Some 30 seconds after the stage began, gunmen started bearing down on the house. My demonstrator was clearly well-versed in the level’s best hiding spots, but since the enemy generation is different each time you play, even he wasn’t sure exactly what to expect. He’d run to one end of the house, trading bullets with baddies across open-plan rooms, then dash back to the entrances to deploy more mines. Amid all the carnage I took a moment to appreciate the detail in the level design, the abundance of objects that brought the environment to life. The house itself was filled with domestic clutter – at one point the player took refuge behind a stack of printer paper – and these decorations really helped to make the house feel like a lived-in place (and subsequently, a died-in place).
A short while into the mission, something unexpected occurred. To the sound of a sinister drum beat, a new enemy type showed up – the Juggernaut. This guy is a ridiculously tough nasty who wears thick, padded armour; as a result, he can take a metric tonne of punishment before he’ll finally lie down to die. Dealing with the Juggernaut looks to be a major challenge. At one point the demonstrator hammered a ‘naut with rounds from the lethal Barrett .50cal sniper rifle, and even here it took four or five shots to drop him. During another confrontation the player resorted to a combination of flashbangs and close-range shotgun blasts to get the job done. You can get four or five Juggernauts in one of these maps, and sometimes you may need to face more than one at once.

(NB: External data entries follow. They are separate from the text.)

(** X9.  An entry is listed in the finding on large responses exactly
    when the size of its body is above 10 * 1024 * 1024 bytes, and in the
    finding on timeouts exactly when its total time is above 30000 ms;
    both findings have medium severity and give the 1-based position of
    the entry.  A size or a time equal to the threshold is not listed. *)
Theorem suspicious_offenders_reported (entries : list Entry) (i : nat)
        (e : Entry) :
  nth_error entries i = Some e ->
  (10 * 1024 * 1024 < size_of e
   <-> exists l,
       In {| sp_severity := Medium; sp_evidence := LargeResponses l |}
          (_detect_suspicious_patterns entries)
       /\ In {| of_index := Z.of_nat i + 1;
                of_url := url_of e;
                of_value := inject_Z (size_of e) |} l)
  /\ ((30000 < time_of e)%Q
      <-> exists l,
          In {| sp_severity := Medium; sp_evidence := TimeoutRequests l |}
             (_detect_suspicious_patterns entries)
          /\ In {| of_index := Z.of_nat i + 1;
                   of_url := url_of e;
                   of_value := time_of e |} l).
Proof.
  intros Hnth. split; split.
  - intros Hlt. apply Z.ltb_lt in Hlt.
    exists (offenders (fun e => 10 * 1024 * 1024 <? size_of e)
                      (fun e => inject_Z (size_of e)) entries).
    assert (Hin : In {| of_index := Z.of_nat i + 1; of_url := url_of e;
                        of_value := inject_Z (size_of e) |}
                     (offenders (fun e => 10 * 1024 * 1024 <? size_of e)
                                (fun e => inject_Z (size_of e)) entries)).
    { apply offenders_In. exists i, e.
      split; [assumption|split; [assumption|reflexivity]]. }
    split; [|exact Hin].
    unfold _detect_suspicious_patterns. cbv zeta. rewrite !in_app_iff.
    right. left.
    destruct (offenders (fun e => 10 * 1024 * 1024 <? size_of e)
                        (fun e => inject_Z (size_of e)) entries);
      [destruct Hin|now left].
  - intros [l [Hf Hin]]. apply suspicious_patterns_In in Hf.
    destruct Hf as [[c [t [r Hf]]] | [Hf | Hf]]; try discriminate Hf.
    injection Hf as ->.
    apply offenders_In in Hin. destruct Hin as [j [e' [Hj [Ht Heq]]]].
    injection Heq as Hidx _ _.
    assert (j = i) by lia. subst j.
    rewrite Hnth in Hj. injection Hj as <-. now apply Z.ltb_lt.
  - intros Hlt. apply Qltb_lt in Hlt.
    exists (offenders (fun e => Qltb 30000 (time_of e)) time_of entries).
    assert (Hin : In {| of_index := Z.of_nat i + 1; of_url := url_of e;
                        of_value := time_of e |}
                     (offenders (fun e => Qltb 30000 (time_of e)) time_of
                                entries)).
    { apply offenders_In. exists i, e.
      split; [assumption|split; [assumption|reflexivity]]. }
    split; [|exact Hin].
    unfold _detect_suspicious_patterns. cbv zeta. rewrite !in_app_iff.
    right. right.
    destruct (offenders (fun e => Qltb 30000 (time_of e)) time_of entries);
      [destruct Hin|now left].
  - intros [l [Hf Hin]]. apply suspicious_patterns_In in Hf.
    destruct Hf as [[c [t [r Hf]]] | [Hf | Hf]]; try discriminate Hf.
    injection Hf as ->.
    apply offenders_In in Hin. destruct Hin as [j [e' [Hj [Ht Heq]]]].
    injection Heq as Hidx _ _.
    assert (j = i) by lia. subst j.
    rewrite Hnth in Hj. injection Hj as <-. now apply Qltb_lt.
Qed.

(** A request of 40 seconds is listed as a timeout, one of exactly 30
    seconds is not. *)
Lemma suspicious_offenders_reported_witness :
  ((30000 < time_of (entry_with_time 40000))%Q
   <-> exists l,
       In {| sp_severity := Medium; sp_evidence := TimeoutRequests l |}
          (_detect_suspicious_patterns
             [entry_with_time 30000; entry_with_time 40000])
       /\ In {| of_index := Z.of_nat 1 + 1;
                of_url := url_of (entry_with_time 40000);
                of_value := time_of (entry_with_time 40000) |} l)
  /\ _detect_suspicious_patterns [entry_with_time 30000] = [].
Proof.
  split; [|reflexivity].
  apply (suspicious_offenders_reported
           [entry_with_time 30000; entry_with_time 40000] 1%nat
           (entry_with_time 40000)).
  reflexivity.
Defined.

(** ** Security concerns: plain http and authentication failures *)

Lemma existsb_auth (s : Z) :
  existsb (Z.eqb s) [401; 403] = (s =? 401) || (s =? 403).
Proof. cbn [existsb]. now rewrite Bool.orb_false_r. Qed.

(** X11.  The detector reports plain-http urls with one medium finding as
    soon as there is one: it shows the first 10 of them and gives the
    number of all of them.  It reports authentication failures (status 401
    or 403) with one high finding that lists them all, but only when there
    are more than 5. *)
Theorem security_http_and_auth_findings (entries : list Entry) :
  let http :=
    map (fun ie => (fst ie + 1, url_of (snd ie)))
        (filter (fun ie => is_plain_http (snd ie)) (enumerate entries)) in
  let auth :=
    map (fun ie => {| af_index := fst ie + 1;
                      af_url := url_of (snd ie);
                      af_status := status_of (snd ie);
                      af_method := method_of (snd ie) |})
        (filter (fun ie => is_auth_failure (snd ie)) (enumerate entries)) in
  len http = count is_plain_http entries
  /\ len auth = count is_auth_failure entries
  /\ filter (fun f => is_medium (sc_severity f))
            (_detect_security_concerns entries)
     = (if 0 <? count is_plain_http entries
        then [ {| sc_severity := Medium;
                  sc_evidence :=
                    InsecureHttp (firstn 10 http)
                                 (count is_plain_http entries) |} ]
        else [])
  /\ filter (fun f => is_high (sc_severity f))
            (_detect_security_concerns entries)
     = (if 5 <? count is_auth_failure entries
        then [ {| sc_severity := High; sc_evidence := AuthFailures auth |} ]
        else []).
Proof.
  cbv zeta.
  set (http := map _ (filter (fun ie => is_plain_http (snd ie)) _)).
  set (auth := map _ (filter (fun ie => is_auth_failure (snd ie)) _)).
  assert (Hhttp : len http = count is_plain_http entries).
  { unfold http, len, count, enumerate. rewrite length_map.
    apply (f_equal Z.of_nat).
    pose proof (filter_enumerate_len is_plain_http entries 0) as H.
    unfold len in H. lia. }
  assert (Hauth : len auth = count is_auth_failure entries).
  { unfold auth, len, count, enumerate. rewrite length_map.
    apply (f_equal Z.of_nat).
    pose proof (filter_enumerate_len is_auth_failure entries 0) as H.
    unfold len in H. lia. }
  split; [exact Hhttp|split; [exact Hauth|]].
  unfold _detect_security_concerns.
  assert (Ea : filter (fun ie : Z * Entry =>
                         existsb (Z.eqb (status_of (snd ie))) [401; 403])
                      (enumerate entries)
               = filter (fun ie => is_auth_failure (snd ie))
                        (enumerate entries)).
  { apply filter_ext. intros ie. apply existsb_auth. }
  rewrite Ea. fold auth.
  change (map (fun ie : Z * Entry => (fst ie + 1, url_of (snd ie)))
            (filter (fun ie => Str.startswith "http://" (url_of (snd ie)))
                    (enumerate entries))) with http.
  rewrite Hauth, <- Hhttp.
  set (ua := suspicious_user_agents (enumerate entries)).
  rewrite !filter_app.
  assert (Hua : forall p : Severity -> bool,
             p Low = false ->
             filter (fun f => p (sc_severity f))
               match ua with
               | [] => []
               | _ :: _ => [ {| sc_severity := Low;
                                sc_evidence :=
                                  SuspiciousUserAgent (firstn 5 ua) (len ua) |} ]
               end = []).
  { intros p Hp. destruct ua; cbn [filter sc_severity];
      [reflexivity|now rewrite Hp]. }
  rewrite (Hua is_medium eq_refl), (Hua is_high eq_refl), !app_nil_r.
  split.
  - destruct (5 <? count is_auth_failure entries); cbn [filter app];
      rewrite ?app_nil_r.
    all: destruct http as [|h hs];
      [reflexivity|rewrite len_cons;
       assert (Hpos : (0 <? len hs + 1) = true)
         by (apply Z.ltb_lt; pose proof (len_nonneg hs); lia);
       rewrite Hpos; reflexivity].
  - destruct http as [|h hs]; cbn [filter app sc_severity is_high];
      destruct (5 <? count is_auth_failure entries); reflexivity.
Qed.

(** ** Redirect chains: what the loop test sees *)

Lemma hops_in_from_url (u : string) (indexed : list (Z * Entry)) (h : Hop) :
  In h (hops_in u indexed) ->
  from_url h = u /\ 300 <= hop_status h < 400 /\ to_url h <> "".
Proof.
  unfold hops_in. intros Hin.
  apply in_map_iff in Hin. destruct Hin as [[i e] [<- Hin]].
  apply filter_In in Hin. destruct Hin as [_ Hhop]. cbn [snd] in Hhop.
  apply Bool.andb_true_iff in Hhop. destruct Hhop as [Hhop Hu].
  apply String.eqb_eq in Hu.
  unfold is_hop in Hhop. apply Bool.andb_true_iff in Hhop.
  destruct Hhop as [Hst Hloc]. apply Bool.andb_true_iff in Hst.
  destruct Hst as [Hlo Hhi]. apply Z.leb_le in Hlo. apply Z.ltb_lt in Hhi.
  cbn [hop_of from_url hop_status to_url fst snd].
  split; [assumption|split; [lia|]].
  unfold truthy in Hloc.
  destruct (header_lookup "location" (response_headers_of e)) as [l|];
    [|discriminate].
  cbn [get]. intros ->. discriminate.
Qed.
(** X15: without a batch size and without a cap, on [c] processors and at
    least [c] valid points, the coordinator forms at least [c] and fewer
    than [2 c] batches. *)
Theorem default_batch_count env hds mask pts subs c :
  cpu_count env = Some c → 0 < c →
  valid_points hds mask = Ok pts →
  c ≤ Z.of_nat (length pts) →
  submissions env hds mask None None = Ok subs →
  c ≤ Z.of_nat (length subs) < 2 * c.
Proof.
  intros Hcpu Hc Hpts Hn Hsubs.
  destruct (submissions_no_cap env hds mask None pts) as [Hb Heq]; [done..|].
  rewrite Heq in Hsubs. injection Hsubs as <-.
  rewrite length_fmap, length_seq.
  cbn [default] in *.
  assert (default_batch_size env mask = Z.of_nat (length pts) `div` c) as HB.
  { unfold default_batch_size, count_nonzero. rewrite Hcpu.
    rewrite decide_False by lia.
    unfold valid_points in Hpts. rewrite <-(mapM_result_length _ _ _ Hpts).
    assert (1 ≤ Z.of_nat (length pts) `div` c); [|lia].
    apply Z.div_le_lower_bound; lia. }
  rewrite HB in *.
  set (n := length pts) in *. set (b := Z.to_nat (Z.of_nat n `div` c)) in *.
  set (q := ((n + b - 1) `div` b)%nat).
  assert (Z.of_nat b = Z.of_nat n `div` c) as Hbz.
  { unfold b. rewrite Z2Nat.id; [done|]. apply Z.div_pos; lia. }
  pose proof (Z.div_mod (Z.of_nat n) c ltac:(lia)) as Hdm.
  pose proof (Z.mod_pos_bound (Z.of_nat n) c Hc) as Hmod.
  rewrite <-Hbz in Hdm.
  destruct (ceil_div_bounds n b Hb) as [Hq1 Hq2]. fold q in Hq1, Hq2.
  split.
  - apply Z.nlt_ge. intros Hlt. nia.
  - destruct Hq2 as [Hq0|Hq2]; [lia|]. nia.
Qed.

Lemma default_batch_count_witness :
  let env := example_env ["f.nc"] forecast_frame ten_mask in
  ∃ subs, submissions env (dataset_of forecast_frame) ten_mask None None = Ok subs
    ∧ 4 ≤ Z.of_nat (length subs) < 2 * 4.
Proof.
  intros env. eexists. split; [reflexivity|].
  apply (default_batch_count env (dataset_of forecast_frame) ten_mask
           ten_points _ 4); try reflexivity. cbn. lia.
Defined.

End degenerate_arguments.

(** * What the two extractions of [ClimateDataExtractor.py] return *)

Section extraction_only_values.

Import ClimateDataExtractor.

Lemma NoDup_key_inj {P} (key : P → string) (l : list P) p q :
  NoDup (key <$> l) → p ∈ l → q ∈ l → key p = key q → p = q.
Proof.
  intros Hnd [i Hi]%list_elem_of_lookup [j Hj]%list_elem_of_lookup Hk.
  assert (i = j) as ->; [|congruence].
  eapply NoDup_lookup; [exact Hnd| |];
    rewrite list_lookup_fmap; [by rewrite Hi|by rewrite Hj, Hk].
Qed.

(** X16: the historical extraction returns, under the key of each point the
    cap leaves, the frame of the dataset at that point, as extracted. *)
Theorem amber_frames env netcdf_folder_pattern variables file_name_pattern
    start_year end_year points max_points ds :
  _load_amber_data env netcdf_folder_pattern file_name_pattern start_year end_year
  = Ok (Some ds) →
  truthy (Some ds) = true → points ≠ [] →
  NoDup ((λ p, point_key env p.1 p.2) <$> within_budget max_points points) →
  (∀ p, p ∈ within_budget max_points points →
        ∃ c, point_frame ds variables p.1 p.2 = Ok c) →
  ∃ d, extract_amber_data env netcdf_folder_pattern variables file_name_pattern
         start_year end_year points max_points = Ok d
    ∧ ∀ k c, d !! k = Some c
             ↔ ∃ p, p ∈ within_budget max_points points
                    ∧ point_key env p.1 p.2 = k
                    ∧ point_frame ds variables p.1 p.2 = Ok c.
Proof.
  intros Hload Ht Hne Hnd Hall.
  rewrite (amber_fill env _ _ _ _ _ _ _ ds) by done.
  destruct (fill_all_Ok (λ p, point_frame ds variables p.1 p.2)
              (λ p, point_key env p.1 p.2) _ ∅ Hall) as [d Hd].
  exists d. split; [done|].
  by apply (fill_spec (λ p, point_frame ds variables p.1 p.2)).
Qed.

Lemma amber_frames_witness :
  let env := example_env ["f.nc"] historical_frame ten_mask in
  ∃ d, extract_amber_data env "netcdf_files/amber/{year}" all_variables
         "amber_{year}.nc" 2023 2024 ten_points (Some 4) = Ok d
    ∧ ∀ k c, d !! k = Some c
             ↔ ∃ p, p ∈ within_budget (Some 4) ten_points
                    ∧ point_key env p.1 p.2 = k
                    ∧ point_frame (dataset_of historical_frame) all_variables
                        p.1 p.2 = Ok c.
Proof.
  intros env.
  apply (amber_frames env "netcdf_files/amber/{year}" all_variables
           "amber_{year}.nc" 2023 2024 ten_points (Some 4)
           (dataset_of historical_frame)); try reflexivity.
  - discriminate.
  - apply (bool_decide_unpack _). vm_compute. reflexivity.
  - intros p _. eexists. reflexivity.
Defined.

(** X17: the forecast extraction returns, under the key of each point the
    cap leaves, the frame of the dataset at that point in historical units. *)
Theorem forecast_frames env netcdf_folder_pattern variables file_name_pattern
    points ensemble max_points ds :
  _load_forecast_data env netcdf_folder_pattern file_name_pattern ensemble
  = Ok (Some ds) →
  truthy (Some ds) = true → points ≠ [] →
  NoDup ((λ p, point_key env p.1 p.2) <$> within_budget max_points points) →
  (∀ p, p ∈ within_budget max_points points →
        ∃ c, converted_at ds variables p = Ok c) →
  ∃ d, extract_forecast_data env netcdf_folder_pattern variables
         file_name_pattern points ensemble max_points = Ok d
    ∧ ∀ k c, d !! k = Some c
             ↔ ∃ p, p ∈ within_budget max_points points
                    ∧ point_key env p.1 p.2 = k
                    ∧ converted_at ds variables p = Ok c.
Proof.
  intros Hload Ht Hne Hnd Hall.
  rewrite (forecast_fill env _ _ _ _ _ _ ds) by done.
  destruct (fill_all_Ok (converted_at ds variables)
              (λ p, point_key env p.1 p.2) _ ∅ Hall) as [d Hd].
  exists d. split; [done|]. by apply fill_spec.
Qed.

Lemma forecast_frames_witness :
  let env := example_env ["f.nc"] forecast_frame ten_mask in
  ∃ d, extract_forecast_data env "forecasts/{ensemble}" all_variables
         "merged_{ensemble}.nc" ten_points "r1i1p1" (Some 4) = Ok d
    ∧ ∀ k c, d !! k = Some c
             ↔ ∃ p, p ∈ within_budget (Some 4) ten_points
                    ∧ point_key env p.1 p.2 = k
                    ∧ converted_at (dataset_of forecast_frame) all_variables p
                      = Ok c.
Proof.
  intros env.
  apply (forecast_frames env "forecasts/{ensemble}" all_variables
           "merged_{ensemble}.nc" ten_points "r1i1p1" (Some 4)
           (dataset_of forecast_frame)); try reflexivity.
  - discriminate.
  - apply (bool_decide_unpack _). vm_compute. reflexivity.
  - intros p _. eexists. reflexivity.
Defined.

As is probably clear by now, the whole level was an incredibly tense affair. Despite the obvious skill of the person walking me through the action, there were several intervals where it looked like he wouldn’t make it. There were plenty of surprises, too: in addition to the appearance of the Juggernaut, there was a great moment when the player left the house and moved out into the surrounding hills. Almost immediately I caught a glimpse of a flash in the treeline. It took me a moment to realise that it was a sniper, and that the flash was sunlight hitting the lens of his scope.
One of the great things about Modern Warfare 2 is that there’s an awful lot to look forward to. We already know that the multiplayer is looking superb, and none of us can wait to get our teeth into the main campaign, but after playing Spec Ops I have no doubt that this part of the game is going to be just as sublime. Infinity Ward has mastered the art of satisfying gunplay, and when you marry that to all the good stuff that accompanies co-op play – the competition, the strategy, the sheer buzz of rescuing your fallen comrade – well, then you have something truly special. And hey, it even works brilliantly when played in offline split-screen - good news for gamers without an internet connection.
As it happens, Special Ops wasn’t all that was on display at this week’s showcase event. I was also lucky enough to get a look at one of the campaign levels – but rather than rushing through that now, we’re going to give this material its own article. If you’re hungry for more details Modern Warfare 2 (and I suspect that quite a few of you are), then keep an eye out for another preview early next week.
Call of Duty: Modern Warfare 2 is scheduled for release on November 10.